Every record must be copied exactly. Leave nothing out.

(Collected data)

#####

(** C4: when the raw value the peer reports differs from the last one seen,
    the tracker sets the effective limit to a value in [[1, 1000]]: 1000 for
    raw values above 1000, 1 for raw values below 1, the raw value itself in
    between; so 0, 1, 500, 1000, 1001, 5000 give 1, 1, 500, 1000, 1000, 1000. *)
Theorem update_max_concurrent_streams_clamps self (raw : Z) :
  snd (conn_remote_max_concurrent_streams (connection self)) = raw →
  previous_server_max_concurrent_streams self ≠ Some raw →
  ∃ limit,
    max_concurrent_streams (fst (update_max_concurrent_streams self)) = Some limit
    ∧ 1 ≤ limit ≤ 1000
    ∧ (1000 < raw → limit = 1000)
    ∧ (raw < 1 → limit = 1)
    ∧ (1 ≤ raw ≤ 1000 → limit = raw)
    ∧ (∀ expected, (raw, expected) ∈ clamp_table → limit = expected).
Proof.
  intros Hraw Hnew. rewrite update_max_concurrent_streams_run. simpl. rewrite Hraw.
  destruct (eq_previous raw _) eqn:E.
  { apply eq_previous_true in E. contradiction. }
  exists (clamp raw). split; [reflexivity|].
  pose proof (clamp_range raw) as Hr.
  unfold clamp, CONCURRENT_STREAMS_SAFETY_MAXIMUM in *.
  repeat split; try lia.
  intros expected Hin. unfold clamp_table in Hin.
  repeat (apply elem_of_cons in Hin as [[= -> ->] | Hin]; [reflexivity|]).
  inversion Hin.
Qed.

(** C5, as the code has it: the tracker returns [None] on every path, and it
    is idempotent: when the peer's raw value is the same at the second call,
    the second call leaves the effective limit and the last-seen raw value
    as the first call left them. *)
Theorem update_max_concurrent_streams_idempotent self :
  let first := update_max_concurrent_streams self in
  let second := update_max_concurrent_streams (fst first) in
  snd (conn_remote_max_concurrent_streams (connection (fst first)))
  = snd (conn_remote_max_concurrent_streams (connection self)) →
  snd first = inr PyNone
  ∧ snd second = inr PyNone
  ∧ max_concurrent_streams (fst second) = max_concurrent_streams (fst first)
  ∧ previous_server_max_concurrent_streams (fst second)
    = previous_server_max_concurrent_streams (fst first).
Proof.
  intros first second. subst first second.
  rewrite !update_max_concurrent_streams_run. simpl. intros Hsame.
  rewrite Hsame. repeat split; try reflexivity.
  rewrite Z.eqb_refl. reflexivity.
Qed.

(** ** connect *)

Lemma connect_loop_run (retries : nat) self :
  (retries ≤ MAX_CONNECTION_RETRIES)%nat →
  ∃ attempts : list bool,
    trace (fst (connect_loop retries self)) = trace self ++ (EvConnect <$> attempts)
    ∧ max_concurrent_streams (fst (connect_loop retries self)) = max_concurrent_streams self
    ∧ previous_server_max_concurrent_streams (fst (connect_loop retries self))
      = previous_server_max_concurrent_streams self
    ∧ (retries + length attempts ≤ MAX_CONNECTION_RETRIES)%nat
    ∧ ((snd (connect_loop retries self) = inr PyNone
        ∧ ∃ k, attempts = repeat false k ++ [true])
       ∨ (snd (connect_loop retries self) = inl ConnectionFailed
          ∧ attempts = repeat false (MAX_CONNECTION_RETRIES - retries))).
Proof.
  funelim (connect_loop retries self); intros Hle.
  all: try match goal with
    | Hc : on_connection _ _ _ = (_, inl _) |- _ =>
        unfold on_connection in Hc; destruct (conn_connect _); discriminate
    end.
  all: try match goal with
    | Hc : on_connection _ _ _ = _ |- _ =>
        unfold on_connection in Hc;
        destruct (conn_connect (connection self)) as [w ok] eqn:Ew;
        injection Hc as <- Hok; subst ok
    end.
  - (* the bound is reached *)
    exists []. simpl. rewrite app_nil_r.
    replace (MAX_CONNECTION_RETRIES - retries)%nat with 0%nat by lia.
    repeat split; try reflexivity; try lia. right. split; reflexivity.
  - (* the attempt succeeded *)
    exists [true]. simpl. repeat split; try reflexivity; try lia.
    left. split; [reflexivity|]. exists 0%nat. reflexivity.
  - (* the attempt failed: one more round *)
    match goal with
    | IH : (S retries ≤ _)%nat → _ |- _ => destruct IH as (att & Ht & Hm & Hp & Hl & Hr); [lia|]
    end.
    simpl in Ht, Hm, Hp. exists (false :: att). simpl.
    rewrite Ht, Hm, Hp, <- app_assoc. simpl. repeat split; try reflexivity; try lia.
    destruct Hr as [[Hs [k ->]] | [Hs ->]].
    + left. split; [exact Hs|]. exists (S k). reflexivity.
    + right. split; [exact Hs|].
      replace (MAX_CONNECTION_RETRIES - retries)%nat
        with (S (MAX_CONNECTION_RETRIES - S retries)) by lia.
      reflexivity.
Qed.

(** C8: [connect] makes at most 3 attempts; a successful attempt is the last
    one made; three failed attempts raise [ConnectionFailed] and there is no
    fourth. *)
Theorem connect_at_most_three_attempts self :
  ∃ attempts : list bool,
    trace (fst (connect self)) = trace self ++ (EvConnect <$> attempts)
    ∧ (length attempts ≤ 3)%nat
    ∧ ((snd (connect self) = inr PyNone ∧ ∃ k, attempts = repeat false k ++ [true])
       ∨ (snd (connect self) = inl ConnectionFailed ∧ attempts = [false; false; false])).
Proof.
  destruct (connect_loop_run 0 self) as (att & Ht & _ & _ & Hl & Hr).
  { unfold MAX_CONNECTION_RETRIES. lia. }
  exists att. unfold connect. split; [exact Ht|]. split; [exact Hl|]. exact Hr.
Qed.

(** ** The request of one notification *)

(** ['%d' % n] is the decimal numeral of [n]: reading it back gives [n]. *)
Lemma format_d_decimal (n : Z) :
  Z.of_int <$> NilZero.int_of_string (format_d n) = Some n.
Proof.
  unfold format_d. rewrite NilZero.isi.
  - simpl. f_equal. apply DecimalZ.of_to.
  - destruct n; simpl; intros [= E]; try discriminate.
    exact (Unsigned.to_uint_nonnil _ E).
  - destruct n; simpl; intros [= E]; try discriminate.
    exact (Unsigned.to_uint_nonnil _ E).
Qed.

#####

**Reply:**
(** C4: when the raw value the peer reports differs from the last one seen,
    the tracker sets the effective limit to a value in [[1, 1000]]: 1000 for
    raw values above 1000, 1 for raw values below 1, the raw value itself in
    between; so 0, 1, 500, 1000, 1001, 5000 give 1, 1, 500, 1000, 1000, 1000. *)
Theorem update_max_concurrent_streams_clamps self (raw : Z) :
  snd (conn_remote_max_concurrent_streams (connection self)) = raw →
  previous_server_max_concurrent_streams self ≠ Some raw →
  ∃ limit,
    max_concurrent_streams (fst (update_max_concurrent_streams self)) = Some limit
    ∧ 1 ≤ limit ≤ 1000
    ∧ (1000 < raw → limit = 1000)
    ∧ (raw < 1 → limit = 1)
    ∧ (1 ≤ raw ≤ 1000 → limit = raw)
    ∧ (∀ expected, (raw, expected) ∈ clamp_table → limit = expected).
Proof.
  intros Hraw Hnew. rewrite update_max_concurrent_streams_run. simpl. rewrite Hraw.
  destruct (eq_previous raw _) eqn:E.
  { apply eq_previous_true in E. contradiction. }
  exists (clamp raw). split; [reflexivity|].
  pose proof (clamp_range raw) as Hr.
  unfold clamp, CONCURRENT_STREAMS_SAFETY_MAXIMUM in *.
  repeat split; try lia.
  intros expected Hin. unfold clamp_table in Hin.
  repeat (apply elem_of_cons in Hin as [[= -> ->] | Hin]; [reflexivity|]).
  inversion Hin.
Qed.

(** C5, as the code has it: the tracker returns [None] on every path, and it
    is idempotent: when the peer's raw value is the same at the second call,
    the second call leaves the effective limit and the last-seen raw value
    as the first call left them. *)
Theorem update_max_concurrent_streams_idempotent self :
  let first := update_max_concurrent_streams self in
  let second := update_max_concurrent_streams (fst first) in
  snd (conn_remote_max_concurrent_streams (connection (fst first)))
  = snd (conn_remote_max_concurrent_streams (connection self)) →
  snd first = inr PyNone
  ∧ snd second = inr PyNone
  ∧ max_concurrent_streams (fst second) = max_concurrent_streams (fst first)
  ∧ previous_server_max_concurrent_streams (fst second)
    = previous_server_max_concurrent_streams (fst first).
Proof.
  intros first second. subst first second.
  rewrite !update_max_concurrent_streams_run. simpl. intros Hsame.
  rewrite Hsame. repeat split; try reflexivity.
  rewrite Z.eqb_refl. reflexivity.
Qed.

(** ** connect *)

Lemma connect_loop_run (retries : nat) self :
  (retries ≤ MAX_CONNECTION_RETRIES)%nat →
  ∃ attempts : list bool,
    trace (fst (connect_loop retries self)) = trace self ++ (EvConnect <$> attempts)
    ∧ max_concurrent_streams (fst (connect_loop retries self)) = max_concurrent_streams self
    ∧ previous_server_max_concurrent_streams (fst (connect_loop retries self))
      = previous_server_max_concurrent_streams self
    ∧ (retries + length attempts ≤ MAX_CONNECTION_RETRIES)%nat
    ∧ ((snd (connect_loop retries self) = inr PyNone
        ∧ ∃ k, attempts = repeat false k ++ [true])
       ∨ (snd (connect_loop retries self) = inl ConnectionFailed
          ∧ attempts = repeat false (MAX_CONNECTION_RETRIES - retries))).
Proof.
  funelim (connect_loop retries self); intros Hle.
  all: try match goal with
    | Hc : on_connection _ _ _ = (_, inl _) |- _ =>
        unfold on_connection in Hc; destruct (conn_connect _); discriminate
    end.
  all: try match goal with
    | Hc : on_connection _ _ _ = _ |- _ =>
        unfold on_connection in Hc;
        destruct (conn_connect (connection self)) as [w ok] eqn:Ew;
        injection Hc as <- Hok; subst ok
    end.
  - (* the bound is reached *)
    exists []. simpl. rewrite app_nil_r.
    replace (MAX_CONNECTION_RETRIES - retries)%nat with 0%nat by lia.
    repeat split; try reflexivity; try lia. right. split; reflexivity.
  - (* the attempt succeeded *)
    exists [true]. simpl. repeat split; try reflexivity; try lia.
    left. split; [reflexivity|]. exists 0%nat. reflexivity.
  - (* the attempt failed: one more round *)
    match goal with
    | IH : (S retries ≤ _)%nat → _ |- _ => destruct IH as (att & Ht & Hm & Hp & Hl & Hr); [lia|]
    end.
    simpl in Ht, Hm, Hp. exists (false :: att). simpl.
    rewrite Ht, Hm, Hp, <- app_assoc. simpl. repeat split; try reflexivity; try lia.
    destruct Hr as [[Hs [k ->]] | [Hs ->]].
    + left. split; [exact Hs|]. exists (S k). reflexivity.
    + right. split; [exact Hs|].
      replace (MAX_CONNECTION_RETRIES - retries)%nat
        with (S (MAX_CONNECTION_RETRIES - S retries)) by lia.
      reflexivity.
Qed.

(** C8: [connect] makes at most 3 attempts; a successful attempt is the last
    one made; three failed attempts raise [ConnectionFailed] and there is no
    fourth. *)
Theorem connect_at_most_three_attempts self :
  ∃ attempts : list bool,
    trace (fst (connect self)) = trace self ++ (EvConnect <$> attempts)
    ∧ (length attempts ≤ 3)%nat
    ∧ ((snd (connect self) = inr PyNone ∧ ∃ k, attempts = repeat false k ++ [true])
       ∨ (snd (connect self) = inl ConnectionFailed ∧ attempts = [false; false; false])).
Proof.
  destruct (connect_loop_run 0 self) as (att & Ht & _ & _ & Hl & Hr).
  { unfold MAX_CONNECTION_RETRIES. lia. }
  exists att. unfold connect. split; [exact Ht|]. split; [exact Hl|]. exact Hr.
Qed.

(** ** The request of one notification *)

(** ['%d' % n] is the decimal numeral of [n]: reading it back gives [n]. *)
Lemma format_d_decimal (n : Z) :
  Z.of_int <$> NilZero.int_of_string (format_d n) = Some n.
Proof.
  unfold format_d. rewrite NilZero.isi.
  - simpl. f_equal. apply DecimalZ.of_to.
  - destruct n; simpl; intros [= E]; try discriminate.
    exact (Unsigned.to_uint_nonnil _ E).
  - destruct n; simpl; intros [= E]; try discriminate.
    exact (Unsigned.to_uint_nonnil _ E).
Qed.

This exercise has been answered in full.